Ukrainian President Volodymyr Zelensky has described 2023 as "the year of victory" for Ukraine. His military intelligence chief, Kyrylo Budanov, touted the possibility of Ukrainians vacationing this summer in Crimea, the peninsula Russia annexed illegally from Ukraine nine years ago.
[...] After a year of war, Kupol, a lieutenant colonel, said his battalion is unrecognizable. Of about 500 soldiers, roughly 100 were killed in action and another 400 wounded, leading to complete turnover. Kupol said he was the sole military professional in the battalion, and he described the struggle of leading a unit composed entirely of inexperienced troops.
"I get 100 new soldiers," Kupol said. "They don't give me any time to prepare them. They say, 'Take them into the battle.' They just drop everything and run. That's it. Do you understand why? Because the soldier doesn't shoot. I ask him why, and he says, 'I'm afraid of the sound of the shot.' And for some reason, he has never thrown a grenade. ... We need NATO instructors in all our training centers, and our instructors need to be sent over there into the trenches.
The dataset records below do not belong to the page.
Lemma merge_sparse max e : hdr !! 4%nat = Some e -> e <> 0 -> length max = NREGS -> bytes_ok max ->
  hllMerge max o = Some (if accepted regs then Some (zip_with Z.max max regs) else None).
Proof using Hst Hhdr Hbody.
  intros He Hne Hm Hok. unfold hllMerge, hdr_encoding. destruct (stores_buf _ _ Hst) as (rest & Hb & _).
  assert (rd (sds_buf o) 4 = Some e) as ->. { rewrite Hb, rd_lookup, <- app_assoc by lia. rewrite lookup_app_l by (unfold HLL_HDR_SIZE in Hhdr; lia). done. }
  mred. unfold HLL_DENSE. rewrite (proj2 (Z.eqb_neq e 0)) by done.
  destruct (value_loop (fun _ max => Some max) (fun n v i max => run_loop (fun i max => merge_register i v max) (Z.to_nat n) i max)
    (fun a D => raw_regs a (merged max D)) max) as (valid & idx & a & -> & Hacc & Ha).
  - intros a D n Ha Hn Hle. exists a. split; [done|]. destruct (merged_run max D n 0 Hm Hle Hn) as (_ & HLm & H1 & ->). rewrite H1 in Ha.
    assert (map (fun x => Z.max x 0) (take (Z.to_nat n) (drop (length D) max)) = take (Z.to_nat n) (drop (length D) max)) as ->; [|done].
    rewrite <- (list_fmap_id (take _ _)) at 2. apply list_fmap_ext. intros i x Hx. cbn.
    assert (byte_ok x) by (eapply Forall_lookup_1; [|exact Hx]; by apply Forall_take, Forall_drop). unfold byte_ok in *. lia.
  - intros a D n v Ha Hn Hv Hle. destruct (merged_run max D n v Hm Hle Hn) as (HLp & HLm & H1 & H2). rewrite H1 in Ha.
    set (Lp := zip_with _ _ _) in *. set (Lm := take (Z.to_nat n) _) in *. set (Lq := drop (length D + _) max) in *. clearbody Lp Lm Lq.
    destruct (run_loop_spec (fun i max => merge_register i v max) raw_regs (fun _ x => Z.max x v)) with (Lp := Lp) (Lm := Lm) (Lq := Lq) (a := a)
      as (a' & E & Ha'); [|done|].
    + intros a0 Lp0 x Lq0 [-> Hok0]. unfold merge_register. rewrite rd_app_r by done. cbn [head]. mred. rewrite Z.gtb_ltb.
      destruct (Z.ltb_spec x v).
      * rewrite Z.max_r by lia. apply raw_write; [by split|]. unfold byte_ok. lia.
      * rewrite Z.max_l by lia. by eexists.
    + rewrite HLm, HLp in E. exists a'. split; [done|]. rewrite imap_const in Ha'. by rewrite H2.
  - by split.
  - mred. rewrite Hacc, negb_if. destruct (accepted regs) eqn:E; [|done]. destruct (Ha eq_refl) as [-> _]. do 2 f_equal.
    unfold merged. apply Z.eqb_eq in E. assert (length regs = length max) as HL by nlia. rewrite HL, firstn_all, drop_all, app_nil_r. done.
Qed.
End Values.

(** ** Conversion *)

(** A string with the header [hdr] and packed registers. *)
Definition dense_value (o : sds) (hdr regs : list Z) : Prop :=
  exists body, stores o (hdr ++ body) /\ area (body ++ [0]) /\ regs_of (body ++ [0]) = regs.

Definition DBYTES : nat := Z.to_nat 12288.
Lemma DBYTES_eq : Z.of_nat DBYTES = 12288.
Proof. unfold DBYTES. lia. Qed.
#[global] Opaque DBYTES.

Lemma zero_regs : area (replicate (S DBYTES) 0) /\ regs_of (replicate (S DBYTES) 0) = replicate NREGS 0.
Proof.
  assert (Z.of_nat (S DBYTES) = 12289) as Hn by (pose proof DBYTES_eq; lia). split.
  - constructor; [|rewrite length_replicate; exact Hn|apply lookup_replicate_2; lia]. apply Forall_replicate. unfold byte_ok. lia.
  - apply list_eq. intros i. destruct (Nat.lt_ge_cases i NREGS) as [Hi|Hi].
    + rewrite regs_lookup, lookup_replicate_2 by exact Hi. f_equal. unfold reg.
      assert (forall n, le_val (replicate n 0) = 0) as -> by (induction n; cbn [replicate le_val]; lia). by rewrite Z.shiftr_0_l.
    + rewrite !lookup_ge_None_2; [reflexivity|rewrite length_replicate; exact Hi|rewrite regs_length; exact Hi].
Qed.
(** The opcode of a register. *)
Lemma locate ops : forall index, Forall op_ok ops -> 0 <= index < zlen (expands ops) ->
  exists A o B, ops = A ++ o :: B /\ zlen (expands A) <= index < zlen (expands A) + span o.
Proof.
  induction ops as [|o ops IH]; intros index Hok Hi; [cbn in Hi; lia|]. apply Forall_cons in Hok as [Ho Hok].
  rewrite expands_cons, length_app, Nat2Z.inj_add, expand_length in Hi by done. destruct (Z.lt_ge_cases index (span o)) as [Hlt|Hge].
  - exists [], o, ops. split; [done|]. cbn. lia.
  - destruct (IH (index - span o) Hok ltac:(lia)) as (A & o' & B & -> & HA). exists (o :: A), o', B. split; [done|].
    rewrite expands_cons, length_app, Nat2Z.inj_add, expand_length by done. lia.
Qed.

(** The registers when an opcode is replaced. *)
Lemma replaced A o B N index count : zlen (expands A) <= index < zlen (expands A) + span o -> op_ok o ->
  expands N = <[Z.to_nat (index - zlen (expands A)) := count]> (expand o) ->
  expands (A ++ N ++ B) = <[Z.to_nat index := count]> (expands (A ++ o :: B)).
Proof.
  intros Hi Ho HN. rewrite !expands_app, expands_cons, HN.
  replace (Z.to_nat index) with (length (expands A) + Z.to_nat (index - zlen (expands A)))%nat by lia.
  rewrite insert_app_r. f_equal. rewrite insert_app_l; [done|]. pose proof (expand_length o Ho). lia.
Qed.

Lemma found A o B index : zlen (expands A) <= index < zlen (expands A) + span o -> op_ok o ->
  expands (A ++ o :: B) !! Z.to_nat index = Some (value o).
Proof.
  intros Hi Ho. rewrite expands_app, expands_cons. rewrite lookup_app_r by lia. pose proof (expand_length o Ho) as Hl.
  rewrite lookup_app_l by lia. unfold expand in *. apply lookup_replicate_2. rewrite length_replicate in Hl. lia.
Qed.

(** ** Step 1 *)

(** How the code reads the opcode at [p]. *)
Lemma read_op o : op_ok o -> forall pre post, exists x, rd (pre ++ enc o ++ post) (zlen pre) = Some x /\
  (if HLL_SPARSE_IS_ZERO x then Some (HLL_SPARSE_ZERO_LEN x, 1)
   else if HLL_SPARSE_IS_VAL x then Some (HLL_SPARSE_VAL_LEN x, 1)
   else y ← rd (pre ++ enc o ++ post) (zlen pre + 1); Some (HLL_SPARSE_XZERO_LEN x y, 2)) = Some (span o, zlen (enc o)).
Proof.
  intros Ho pre post. destruct o as [n|n|v n]; cbn [op_ok enc app] in *; (rewrite rd_app_r by done); eexists; (split; [reflexivity|]).
  - by destruct (zero_facts n Ho) as (-> & _ & _ & -> & _).
  - set (x := 64 + _). set (y := (n - 1) mod 256).
    assert (rd (pre ++ x :: y :: post) (zlen pre + 1) = Some y) as ->.
    { change (x :: y :: post) with ([x] ++ y :: post). rewrite app_assoc. apply rd_app_r. rewrite length_app. cbn [length]. lia. }
    unfold x, y. destruct (xzero_facts n Ho) as (-> & _ & -> & E & _). mred. by rewrite E.
  - by destruct (val_facts v n) as (-> & _ & -> & _ & -> & _); [lia..|].
Qed.

(** [prev] is the offset of an opcode before those that follow [A]. *)
Definition boundary (A : list op) (prev : option Z) : Prop :=
  exists A1 A2, A = A1 ++ A2 /\ default HLL_HDR_SIZE prev = HLL_HDR_SIZE + zlen (encs A1).

Lemma find_opcode_spec hdr rest o B index : zlen hdr = HLL_HDR_SIZE -> op_ok o -> forall A fuel A0 prev sp,
  Forall op_ok A -> (length A < fuel)%nat -> boundary A0 prev ->
  zlen (expands (A0 ++ A)) <= index < zlen (expands (A0 ++ A)) + span o ->
  exists prev', find_opcode fuel (hdr ++ encs (A0 ++ A ++ o :: B) ++ rest) index (HLL_HDR_SIZE + zlen (encs (A0 ++ A ++ o :: B)))
      (HLL_HDR_SIZE + zlen (encs A0)) (zlen (expands A0)) prev sp =
    Some (HLL_HDR_SIZE + zlen (encs (A0 ++ A)), zlen (expands (A0 ++ A)), prev', span o) /\ boundary (A0 ++ A) prev'.
Proof.
  intros Hh Ho A. induction A as [|a A IH]; intros fuel A0 prev sp HA Hf Hprev Hi; (destruct fuel as [|fuel]; [cbn in Hf; lia|]); cbn [find_opcode].
  - rewrite app_nil_r in *. cbn [app]. pose proof (enc_bytes o Ho) as (_ & Hl & _). rewrite encs_app, encs_cons, !length_app.
    rewrite (proj2 (Z.ltb_lt _ _)) by lia. destruct (read_op o Ho (hdr ++ encs A0) (encs B ++ rest)) as (x & Hx & Hr).
    rewrite length_app, Nat2Z.inj_add, Hh in Hx, Hr. rewrite <- !app_assoc in *. rewrite Hx. mred. rewrite Hr. mred.
    rewrite (proj2 (Z.leb_le _ _)) by lia. by exists prev.
  - apply Forall_cons in HA as [Ha HA]. pose proof (enc_bytes a Ha) as (_ & Hl & _). cbn [app]. rewrite encs_app, encs_cons, !length_app.
    rewrite (proj2 (Z.ltb_lt _ _)) by lia. destruct (read_op a Ha (hdr ++ encs A0) (encs (A ++ o :: B) ++ rest)) as (x & Hx & Hr).
    rewrite length_app, Nat2Z.inj_add, Hh in Hx, Hr. rewrite <- !app_assoc in *. rewrite Hx. mred. rewrite Hr. mred.
    assert (expands (A0 ++ a :: A) = expands (A0 ++ [a]) ++ expands A) as He by (rewrite !expands_app, expands_cons, app_assoc; cbn; by rewrite app_nil_r).
    assert (zlen (expands (A0 ++ [a])) = zlen (expands A0) + span a) as He1.
    { rewrite expands_app, length_app, Nat2Z.inj_add. cbn. by rewrite app_nil_r, expand_length. }
    assert (zlen (encs (A0 ++ [a])) = zlen (encs A0) + zlen (enc a)) as He2 by (rewrite encs_app, length_app; cbn; rewrite app_nil_r; lia).
    rewrite He, length_app in Hi. rewrite (proj2 (Z.leb_gt _ _)) by lia. cbn [length] in Hf.
    destruct (IH fuel (A0 ++ [a]) (Some (HLL_HDR_SIZE + zlen (encs A0))) (span a) HA ltac:(lia)) as (prev' & E & Hp).
    + by exists A0, [a].
    + rewrite <- app_assoc. cbn [app]. rewrite He, length_app. lia.
    + assert (forall X, (A0 ++ [a]) ++ X = A0 ++ a :: X) as Hs by (intros X; by rewrite <- app_assoc). rewrite (Hs A), (Hs (A ++ o :: B)) in E. rewrite (Hs A) in Hp.
      exists prev'. split; [|exact Hp]. rewrite <- E, He1, He2.
      rewrite (encs_app A0 (a :: A ++ o :: B)), encs_cons, <- !app_assoc, !length_app. f_equal; lia.
Qed.

(** ** Step 4 *)

(** A string that has the header and the opcodes. *)
Definition opcode_value (o : sds) (hdr : list Z) (ops : list op) : Prop :=
  stores o (hdr ++ encs ops) /\ Forall op_ok ops.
Because they failed in their task."
He described severe ammunition shortages, including a lack of simple mortar bombs and grenades for U.S.-made MK 19s.
I've seen speculation that this type of talk is to get the US/NATO to send more weapons and resources but both have been sending everything they can get their hands on for the past year while the media was busy putting out thousands of articles claiming the war was going splendidly for Ukraine.